Hughes named Chapman, formerly Hughes' corporate senior vice president, and Hughes corporate Senior Executive Vice President Eddy W. Hartenstein to lead the turnaround effort.
Hartenstein replaced former Chairman Kevin N. McGrath, who is retiring. The president's post had been vacant.
''I feel it is now time for me to move on,'' McGrath said in a statement. ``Therefore, I have elected to retire and spend more time with my family and pursue other goals.''
DirecTV, which is enjoying robust growth in the United States, is the leading satellite TV provider in Latin America, with 1.6 million subscribers in 28 countries, compared with rival Sky Latin America's 1.4 million.
ECONOMIC SLUMP
Both companies, like other pay TV operators, have been clobbered by Latin America's crashing economies over the past two years. Sky Latin America, owned by Rupert Murdoch's News Corp., reported losses of $152 million in 2002.

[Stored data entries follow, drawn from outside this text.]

(* ===== verification/OrderedFuel.v ===== *)
(** Ordered execution ends ([Ordered]): the levels that are enough for planning
    are enough for execution, whatever the host answers. *)
From stdpp Require Import gmap.
From S2P Require Import Prelude Config Limits Utf8 HeaderValue Variables Runtime Settings ShellEval Expand Effects HeaderFields HeaderStore EditedHeader HeaderEdit.
From S2P Require Import StructuredHeader Message EvalMessage Mime Binding Conditions Plan PlanFacts RcFile RuntimeRc RuntimeRcFacts HeaderPlan HeaderPlanFuel Ordered OrderedFacts.
#[local] Open Scope Z_scope.

Section fuel.
Context {T : Target} {R : RegexEngine} {X : ConditionExpander} {L : Type} {loader_impl : RuntimeRcLoader L} {invariant : LoaderInvariant L}.
Context {H D G : Type} {host_impl : OrderedExecutionHost H D G}.
Context (bound : nat) (Hbound : bounded_loader bound).
Context (message : CompleteMessage) (limits : MessageLimits) (branch_first : nat -> bool).
Abbreviation State := (OrderedState (H := H) (D := D) (L := L)) (only parsing).
Abbreviation Executing := (M State (stop EvalError D)) (only parsing).
Abbreviation quiet := (OrderedFacts.quiet (D := D) (L := L) (fun (_ _ : H) => True)).

#[local] Instance any_preorder : PreOrder (fun _ _ : H => True).
Proof. by split. Qed.
Lemma any_host : host_keeps (fun _ _ : H => True).
Proof. by constructor. Qed.
#[local] Hint Resolve any_host : core.

Definition ordered_budget (b : nat) (s : State) : Prop := rc_budget bound b (os_rc s).

Lemma quiet_fine {A} (m : Executing A) b s : quiet m -> ordered_budget b s -> fine_at (ordered_budget b) s m.
Proof. intros Hm Hs. destruct (Hm s) as (Hr & Hrc & _). split; [done|]. unfold ordered_budget in *. by rewrite Hrc. Qed.

Section level.
Context (levels : nat) (below : CompiledSequence -> RcExecutionContext -> Executing (ActionExecution * SequenceControl)).
Context (Hbelow : forall s rc b c, (levels_for bound s b <= levels)%nat -> ordered_budget b c -> fine_at (ordered_budget b) c (below s rc)).

Lemma ordered_rc_fine b c sequence path child :
  (nesting sequence <= bound)%nat -> (1 <= b)%nat -> (b * bound <= levels)%nat -> ordered_budget (b - 1) c ->
  fine_at (ordered_budget b) c (ordered_execute_rc below sequence path child).
Proof.
  intros Hn Hb Hl Hc. apply (fine_weaken _ (ordered_budget (b - 1))); [intros c'; apply rc_budget_more; lia|].
  apply fine_bind; [by split|]. intros caller c' Hc' _. apply fine_always; [by intros c''|]. apply Hbelow; [|done].
  unfold levels_for. replace (b * bound)%nat with (bound + (b - 1) * bound)%nat in Hl by nia. lia.
Qed.

Lemma ordered_rc_statement_fine kind e rc b c (answer : SequenceControl -> SequenceControl) :
  (b * bound <= levels)%nat -> ordered_budget b c ->
  fine_at (ordered_budget b) c (entered ← ordered_enter kind e rc;
    if is_switch kind && entered_is_empty entered then mret SC_EndRcFile
    else
      found ← evaluation (entered_sequence entered);
      match found with
      | None => mret SC_Continue
      | Some (sequence, path, child) => '(_, control) ← ordered_execute_rc below sequence path child; mret (answer control)
      end).
Proof.
  intros Hl Hc. unfold ordered_enter, fine_at. rewrite run_bind. cbn [run].
  destruct (run (enter_runtime_rc kind e rc (os_runtime c)) (os_rc c)) as [r rcs] eqn:Hr.
  apply (enter_budget bound Hbound b) in Hr as [Hc' Hen]; [|done]. destruct r as [en|error]; cbn [map_err]; [|by split].
  destruct (is_switch kind && _); [by split|].
  apply (fine_bind (ordered_budget b) (os_with_rc rcs c) (evaluation (entered_sequence en))); [by apply fine_evaluated|].
  intros found c1 Hc1 Hf. unfold evaluation in Hf. rewrite run_of_result in Hf.
  destruct (entered_sequence en) as [f|] eqn:He; [|discriminate Hf]. injection Hf as <- <-.
  destruct f as [[[sequence path] child]|]; [|by apply fine_ret].
  destruct (Hen en sequence path child eq_refl He) as (Hb & Hc2 & Hn).
  apply fine_bind; [by apply ordered_rc_fine|]. intros [action control] c2 Hc3 _. by apply fine_ret.
Qed.

Lemma ordered_statement_fine rc st b c :
  (b * bound <= levels)%nat -> ordered_budget b c -> fine_at (ordered_budget b) c (execute_statement_ordered message below rc st).
Proof.
  intros Hl Hc. destruct st as [a|u|a|a|e|e].
  1-4: apply quiet_fine; [|done]; apply quiet_statement; auto; by intros.
  - exact (ordered_rc_statement_fine RK_Include e rc b c (fun control => match control with SC_Stop => SC_Stop | _ => SC_Continue end) Hl Hc).
  - exact (ordered_rc_statement_fine RK_Switch e rc b c (fun control => match control with SC_Stop => SC_Stop | _ => SC_EndRcFile end) Hl Hc).
Qed.
Lemma ordered_statements_fine rc ss b c :
  (b * bound <= levels)%nat -> ordered_budget b c -> fine_at (ordered_budget b) c (execute_statements_ordered message below rc ss).
Proof.
  intros Hl. revert c. induction ss as [|st ss IH]; intros c Hc; cbn [execute_statements_ordered]; [by apply fine_ret|].
  apply fine_bind; [by apply ordered_statement_fine|]. intros [] c1 Hc1 _; try (by apply fine_ret). by apply IH.
Qed.

Lemma block_fine n children rc b c :
  (levels_for bound children b <= levels)%nat -> ordered_budget b c -> fine_at (ordered_budget b) c (execute_block below n children rc).
Proof.
  intros Hl Hc. unfold execute_block. apply fine_bind; [by apply fine_modify|]. intros _ c1 Hc1 _.
  apply fine_bind; [by apply fine_gets|]. intros s c2 Hc2 _. apply fine_bind; [by apply fine_evaluated|]. intros lock c3 Hc3 _.
  assert (forall c', ordered_budget b c' -> fine_at (ordered_budget b) c'
    ('(action, control) ← below children rc; mret (action, if bool_decide (control = SC_SequenceComplete) then SC_Continue else control))) as Hbody.
  { intros c' Hc'. apply fine_bind; [by apply Hbelow|]. intros [action control] c4 Hc4 _. by apply fine_ret. }
  cbv zeta. destruct lock as [path|]; [|by apply Hbody].
  apply fine_bind; [apply quiet_fine; [|done]; by apply quiet_call|]. intros [guard|[e|e]] c4 Hc4 _; [|by split..].
  cbn [attempted]. apply fine_always; [by intros|by apply Hbody].
Qed.
Lemma action_fine n rc b c :
  (forall children, node_action n = CA_Block children -> (levels_for bound children b <= levels)%nat) -> ordered_budget b c ->
  fine_at (ordered_budget b) c (execute_ordered_action message limits below n rc).
Proof.
  intros Hn Hc. unfold execute_ordered_action. pose proof (quiet_action (D := D) (L := L) (fun _ _ : H => True) any_host message limits n) as Hq.
  destruct (node_action n); [apply quiet_fine; [|done]; apply Hq; by intros..|by apply block_fine; [apply Hn|]|apply quiet_fine; [|done]; apply Hq; by intros].
Qed.

Section rest.
Context (b : nat) (rest : SequenceState -> Executing (ActionExecution * SequenceControl)).
Context (Hrest : forall state c, ordered_budget b c -> fine_at (ordered_budget b) c (rest state)).
Context (n : CompiledNode) (Hn : forall children, node_action n = CA_Block children -> (levels_for bound children b <= levels)%nat).

Lemma copy_branch_fine rc state c : ordered_budget b c -> fine_at (ordered_budget b) c (copy_branch message limits below n rc state rest).
Proof. intros Hc. apply fine_bind; [by apply action_fine|]. intros [action []] c1 Hc1 _; [by apply Hrest|by apply fine_ret..]. Qed.
Lemma waited_fine rc state c : ordered_budget b c -> fine_at (ordered_budget b) c (execute_waited_copy_block message limits below n rc state rest).
Proof.
  intros Hc. unfold fine_at, execute_waited_copy_block. cbn [run].
  destruct (copy_branch_fine rc state (enter_branch c) Hc) as [Hr Hb]. destruct (run _ (enter_branch c)) as [[r|e] c1]; cbn in *.
  - by destruct (os_pending_error c1).
  - split; [by intros [= ->]|done].
Qed.
Lemma run_branch_fine rc state c execution supervision c' :
  ordered_budget b c -> run_branch (copy_branch message limits below n rc state rest) c = (execution, supervision, c') ->
  execution <> Err OutOfFuel /\ ordered_budget b c'.
Proof.
  intros Hc. unfold run_branch. destruct (copy_branch_fine rc state c Hc) as [Hr Hb]. destruct (run _ c) as [e c1].
  destruct (panicking e); [by intros [= <- <- <-]|]. destruct (run finish_background _) as [v h]. by intros [= <- <- <-].
Qed.
Lemma joined_fuel published execution supervision parent :
  execution <> Err OutOfFuel -> parent <> Err OutOfFuel -> joined (D := D) n published execution supervision parent <> Err OutOfFuel.
Proof.
  intros He Hp. unfold joined. destruct (panicking parent); [done|]. destruct (branch_panicked _ _); [by unfold branch_unavailable|].
  destruct (usize_max <? _); [by unfold branch_unavailable|].
  destruct supervision; [|done]. destruct execution as [x|[]]; try done; destruct parent as [[]|[]]; cbn; congruence.
Qed.
Lemma unwaited_fine rc state c :
  ordered_budget b c -> fine_at (ordered_budget b) c (execute_unwaited_copy_block message limits below branch_first n rc state rest).
Proof.
  intros Hc. unfold execute_unwaited_copy_block. apply fine_bind.
  { unfold fine_at, reserve. cbn [run]. by destruct (_ <? _)%nat. }
  intros _ c1 Hc1 _. apply fine_bind; [unfold fine_at; cbn; by destruct (fork_copy_branch _)|]. intros forked c2 Hc2 _.
  apply fine_bind; [apply fine_of_result; [by destruct forked|done]|]. intros branch_host c3 Hc3 _.
  apply fine_bind; [by split|]. intros branch c4 Hc4 _.
  apply fine_bind; [unfold fine_at; cbn; by destruct (spawn_branch _)|]. intros [reason|] c5 Hc5 _; [by apply fine_stop|]. cbv zeta.
  set (parent := rest _). assert (forall c, ordered_budget b c -> fine_at (ordered_budget b) c parent) as Hparent by (intros; by apply Hrest).
  unfold fine_at. cbn [run]. destruct (branch_first (node_line n)).
  - destruct (run_branch _ _) as [[r1 r2] c6] eqn:Hb. apply run_branch_fine in Hb as [Hr1 Hc6]; [|done].
    destruct (Hparent (share c6 c5) Hc6) as [Hr Hc7]. destruct (run parent _) as [r c7]. cbn in *. split; [by apply joined_fuel|done].
  - destruct (Hparent c5 Hc5) as [Hr Hc6]. destruct (run parent c5) as [r c6]. cbn in *.
    destruct (run_branch _ _) as [[r1 r2] c7] eqn:Hb. apply run_branch_fine in Hb as [Hr1 Hc7]; [|done]. cbn. split; [by apply joined_fuel|done].
Qed.
End rest.

Lemma ordered_from_fine s trailing rc sequence_action rs state b c :
  (levels_for bound s b <= S levels)%nat -> (forall n, n ∈ rs -> n ∈ recipes s) -> ordered_budget b c ->
  fine_at (ordered_budget b) c (execute_ordered_from message limits below branch_first trailing rc sequence_action rs state).
Proof.
  intros Hl Hin. assert (b * bound <= levels)%nat as Hl' by (pose proof (nesting_pos s); unfold levels_for in Hl; lia).
  revert sequence_action state c. induction rs as [|n rs IH]; intros sequence_action state c Hc; cbn [execute_ordered_from].
  { apply fine_bind; [by apply ordered_statements_fine|]. intros. by apply fine_ret. }
  assert (forall n', n' ∈ rs -> n' ∈ recipes s) as Hrs by (intros; apply Hin; by right). specialize (IH Hrs).
  assert (forall children, node_action n = CA_Block children -> (levels_for bound children b <= levels)%nat) as Hn.
  { intros children Ha. pose proof (nesting_block s n children (Hin n ltac:(left)) Ha). unfold levels_for in *. lia. }
  apply fine_bind; [by apply ordered_statements_fine|]. intros [] c1 Hc1 _; try (by apply fine_ret).
  apply fine_bind; [apply quiet_fine; [|done]; destruct (execution_gate _ _); [by apply quiet_conditions|by apply quiet_ret]|].
  intros matched c2 Hc2 _. apply fine_bind.
  - destruct matched; [|by apply fine_ret]. unfold selected_action.
    destruct (is_waited_copy_block n); [apply waited_fine; [intros; by apply IH|done|done]|].
    destruct (is_unwaited_copy_block n); [apply unwaited_fine; [intros; by apply IH|done|done]|by apply action_fine].
  - intros [action []] c3 Hc3 _; [by apply IH|by apply fine_ret..].
Qed.
End level.

Lemma ordered_fine levels s rc b c :
  (levels_for bound s b <= levels)%nat -> ordered_budget b c -> fine_at (ordered_budget b) c (execute_ordered message limits branch_first levels s rc).
Proof.
  revert s rc b c. induction levels as [|levels IH]; intros s rc b c Hl Hc.
  { unfold levels_for in Hl. pose proof (nesting_pos s). lia. }
  cbn [execute_ordered]. by apply (ordered_from_fine levels _ IH s).
Qed.
End fuel.

(** Execution ends.  Where every file the loader gives nests at most [bound]
    sequences, a number of levels that depends on the plan and on [bound] alone
    is enough to execute the plan: whatever the message, the variables, the
    loaded files, the answers of the host and the order of the branches. *)
Theorem execution_ends {T : Target} {R : RegexEngine} {X : ConditionExpander} {L H D G : Type} {loader_impl : RuntimeRcLoader L} {invariant : LoaderInvariant L}
    {host_impl : OrderedExecutionHost H D G} (bound : nat) (Hbound : bounded_loader bound) (p : ExecutionPlan) (files : @RuntimeRcState R L)
    (Hfiles : bounded_files bound files) (branch_first : nat -> bool) (input : MappedMessageInput) (runtime : RuntimeVariables) (host : H) :
  (plan_execute_ordered (D := D) branch_first (levels_for bound (root p) MAX_RC_TRANSITIONS) p input runtime host files).1 <> Err OutOfFuel.
Proof.
  unfold plan_execute_ordered. destruct (complete_message _ _) as [message|]; [|done]. destruct (message_limits p) as [limits|e]; [|done].
  pose proof (ordered_fine bound Hbound message limits branch_first (levels_for bound (root p) MAX_RC_TRANSITIONS) (root p) root_context MAX_RC_TRANSITIONS
    (new_execution limits runtime host files) (le_n _) (conj Hfiles (Nat.le_sub_l _ _))) as [Hr _].
  destruct (run (execute_ordered _ _ _ _ _ _) _) as [execution s]. cbn [fst] in Hr.
  unfold execution_result. destruct (panicking execution).
  - destruct execution as [x|e]; [by destruct (os_pending_error s)|]. by intros [= ->].
  - destruct (run finish_background _) as [[background|] h]; [|done]. destruct execution as [x|e]; [by destruct (os_pending_error _)|]. by intros [= ->].
Qed.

Analysts said DirecTV is expected to pull through the restructuring and emerge a competitive player in what should be a profitable market once Latin America's political and economic turmoil subsides.
The region's volatile economic swings have crimped DirecTV's cash flow, and coping with that while servicing debt is the company's challenge, said David Joyce, media analyst at Guzman & Co. in Miami.
TEMPORARY SETBACK
''It's liquidity issues that DirecTV is facing,'' he said. ``They have to take this prepackaged bankruptcy in order not to be swallowed by excessive debt payments. They need to restructure the balance sheets, but will continue to be around and operate, as will other players in the region.''
Hughes, a subsidiary of General Motors, owns 75 percent of DirecTV Latin America. The rest is held by Venezuela's Cisneros Group of Companies and Argentina's Grupo Clarín in a partnership called Darlene Investments.